Another example: my father earns 52k, and pays about 15% in income tax, so takes home about 44k.

Contango10 

_Edited by ClubMan to fix tabular data formatting._


----------



## Elvis (30 Jan 2003)

*Expensive Dublin*

Thanks for the replies.

I presumed that the second point was an error, 70K seemed a lot to be taking home on a salary of 100K.

My salary is 44K, I take home just under 30K ~ 31.8 tax.

Just curious as to how one gets down to 15%?


cheers


----------



## ClubMan (30 Jan 2003)

*Re: Expensive Dublin*

According to Karl Grabe's calculator €44K equates to c. €32K after standard credits/PRSI.


----------



## Elvis (30 Jan 2003)

*Expensive Dublin*

Thanks, I reclon mins is slightly different as Im a contractor for my own ltd company. Hence  I get no PAYE allowance in my tax credits. Still shouldnt be over 2K of a difference.

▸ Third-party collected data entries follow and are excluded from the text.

(** ** Positions *)

(** [get_next_cluster]: the start of the next cluster. *)
Lemma get_next_cluster_spec b f0 l pos opts :
  good b -> chain disk (fat b) f0 l -> pos_in l pos ->
  wp (get_next_cluster disk pos opts) (fun '(err, pos') b' =>
    good b' /\ only_changes (claim_region b opts) b b' /\
    (has_opt opts CO_EXTEND = false -> content b' = content b) /\
    ((err = ENOERR /\ cluster_pos pos' = 0 /\ exists l', extended b b' l l' opts /\
        pos_in l' pos' /\ cluster_snum pos' = cluster_snum pos + 1 /\
        (l' <> l -> cluster_snum pos' = Z.of_nat (length l))) \/
     (err <> ENOERR /\ cluster_pos pos' = cluster_pos pos /\ pos_in l pos' /\
        (err = EEOF -> has_opt opts CO_EXTEND = false ->
         cluster_snum pos' = Z.of_nat (length l) - 1 /\
         cluster_snum pos = Z.of_nat (length l) - 1)))) b.
Proof.
  intros Hb Hch Hp. pose proof (chain_short _ _ _ Hch) as Hlen.
  pose proof (lookup_lt_Some _ _ _ (proj2 Hp)) as Hlt. pose proof (proj1 Hp) as H0.
  unfold get_next_cluster. rewrite (uwrap_small 32) by lia.
  apply wp_bind. eapply wp_mono; [eapply find_nth_cluster_spec; [done|done|done|lia]|].
  intros [err pos1] b1 (Hb1 & Hch1 & Hsame & Hr). cbn beta iota.
  destruct Hr as [(-> & l' & He & [Hp1 Hp2] & Hs & _ & Hnew)|(Herr & Hcp & Hp1 & Heof)].
  - cbn [negb Z.eqb ENOERR]. apply wp_ret. do 3 (split; [done|]). left.
    split_and!; [done..|]. exists l'. split_and!; try done.
    intros Hne. destruct (Hnew Hne) as [_ <-]. done.
  - rewrite (proj2 (Z.eqb_neq err ENOERR)) by done. cbn [negb]. apply wp_ret.
    do 3 (split; [done|]). right. split_and!; [done..|]. intros He Ho.
    destruct (Heof He (or_introl Ho)). split; [done|lia].
Qed.

(** The offset of a position in its file. *)
Definition pos_offset (pos : fatfs_data_pos_t) : Z :=
  cluster_snum pos * cluster_size disk + cluster_pos pos.

(** [get_position_from_off], without extension: the position of the offset, or
    the end of the last cluster when the offset is past it. *)
Lemma get_position_from_off_spec b f0 l pos offset :
  good b -> chain disk (fat b) f0 l -> pos_in l pos -> fits 32 offset ->
  wp (get_position_from_off disk f0 offset pos CO_NONE) (fun '(err, pos') b' =>
    good b' /\ content b' = content b /\
    ((err = ENOERR /\ pos_in l pos' /\ pos_offset pos' = offset /\
        0 <= cluster_pos pos' < cluster_size disk) \/
     (err = EEOF /\ pos_in l pos' /\ cluster_pos pos' = cluster_size disk /\
        pos_offset pos' = Z.of_nat (length l) * cluster_size disk /\
        pos_offset pos' <= offset) \/
     device_error err)) b.
Proof.
  intros Hb Hch Hp Hoff. pose proof (wf_cluster _ _ Hwf) as Hcs.
  destruct (wf_offsets _ _ Hwf) as (_ & _ & _ & Hcs2 & _). pose proof (wf_log2 _ _ Hwf) as Hl2.
  unfold get_position_from_off. rewrite (uwrap_small 32 (cluster_size disk - 1)) by lia.
  assert (Z.land offset (cluster_size disk - 1) = offset mod cluster_size disk) as ->.
  { rewrite Hcs, Z.sub_1_r, <- Z.ones_equiv. by rewrite Z.land_ones by lia. }
  rewrite Z.shiftr_div_pow2, <- Hcs by lia.
  pose proof (Z.div_mod offset (cluster_size disk)). unfold fits in Hoff.
  pose proof (Z.mod_pos_bound offset (cluster_size disk)).
  set (n := offset / cluster_size disk) in *. set (r := offset mod cluster_size disk) in *.
  assert (0 <= n) by (apply Z.div_pos; lia). assert (n < 2 ^ 32) by nia.
  set (np := if n <? cluster_snum pos then _ else _).
  assert (pos_in l np /\ cluster_snum np <= n /\ cluster_pos np = r) as (Hnp & Hnn & Hnr).
  { unfold np. destruct (Z.ltb_spec n (cluster_snum pos)); [|done].
    destruct (chain_cons _ _ _ _ Hch) as [l' ->]. done. }
  apply wp_bind. eapply wp_mono; [eapply (find_nth_cluster_spec b f0 l np n); [done|done|done|lia]|].
  intros [err pos1] b1 (Hb1 & Hch1 & Hsame & Hr). cbn beta iota. apply wp_ret.
  split; [done|]. split; [by apply Hsame|].
  destruct Hr as [(-> & l' & He & Hp1 & Hs & Hcp & _)|(Herr & Hcp & Hp1 & Heof)].
  - left. destruct He as [[_ ->]|[? _]]; [|done]. specialize (Hcp eq_refl).
    cbn [Z.eqb EEOF ENOERR]. split_and!; [done|done|unfold pos_offset; nia|lia|lia].
  - destruct (Z.eqb_spec EEOF err) as [<-|Hne]; [|right; right; by split].
    right. left. destruct (Heof eq_refl (or_introl eq_refl)) as [Hs Hge].
    do 3 (split; [done|]). unfold pos_offset. cbn. rewrite Hs. split; nia.
Qed.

Maybe Im overpaying.


----------



## Contango10 (30 Jan 2003)

*about 15% income tax*

The main reason his income tax is so low is that it is a one-earner married couple situation.

So, first 37k is taxed at 20%, balance at 42%. He gets two personal tax credits (1520*2) plus PAYE tax credit of 800.

Also Pension is 6.5% of salary, so 42% tax relief on that.  Also tax relief at 42% on employee expenses and Permanent Health Insurance.

Then standard-rate relief on refuse charges, union dues plus tax relief at source on Mortgage interest and VHI.

End-result: about 15% of salary is taken in tax.

As a single person, I pay about 19%-22%, don't have payslip to hand.

Contango10


----------



## XXXAnother PersonXXX (31 Jan 2003)

*.*

I wonder what the average wages for irish people (or people living in Dublin) is? It would be interesting to compare this figure to other countries.

I  looked for this information before, but couldn't find it anywhere. I was also wondering what percentage of people are in the PAYE system and how many are on income support.


----------



## ClubMan (31 Jan 2003)

*Re: .*

As far as I remember the national average industrial wage is c. €26,000 while the minimum wage is c. €6.30/hour giving an annual minimum wage of c. €13,000. These are not exact figures! You can probably find the relevant figures on the CSO site if you dig around a bit.


----------



## Tommy (31 Jan 2003)

*Re: .*

From figures I read recently in the Financial Times, average incomes in Ireland are apparently 3rd or 4th highest in the EU. I think Germany and one or two of the Scandanavian countries are highest. Portugal is the lowest. I cant vouch for the accuracy of this. 

The Revenue have figures as to how many people are taxed on PAYE but I personally don't think these are at all reliable as they are skewed by the inclusion of proprietary company directors (who would generally have incomes well ahead of the average PAYE employee taxpayer).


----------



## Jeek (31 Jan 2003)

*Re: .*

The important thing to remember to remember though, is not income after tax........... but income after tax in relation to house prices.

Don't just look at income and think we're well off because we have high incomes in relation to other EU countries........ we also have extremely high house prices........ and interest rates which at some point will go up.

Maybe sooner than we think


----------



## Take home pay (31 Jan 2003)

*.*

I just heard on the radio that Ireland is one of the cheapest places in Europe to buy a home?

Strange, I  guess mine "is not to reason why...."


----------



## Tommy (31 Jan 2003)

*Re: .*



> ... we're well off because we have high incomes in relation to other EU countries........ we also have extremely high house prices



Both these points are true. In fact, both high wages and high house prices feed off each other. House prices increase because people can afford them more. The more house prices increase, the more people look for higher pay.


----------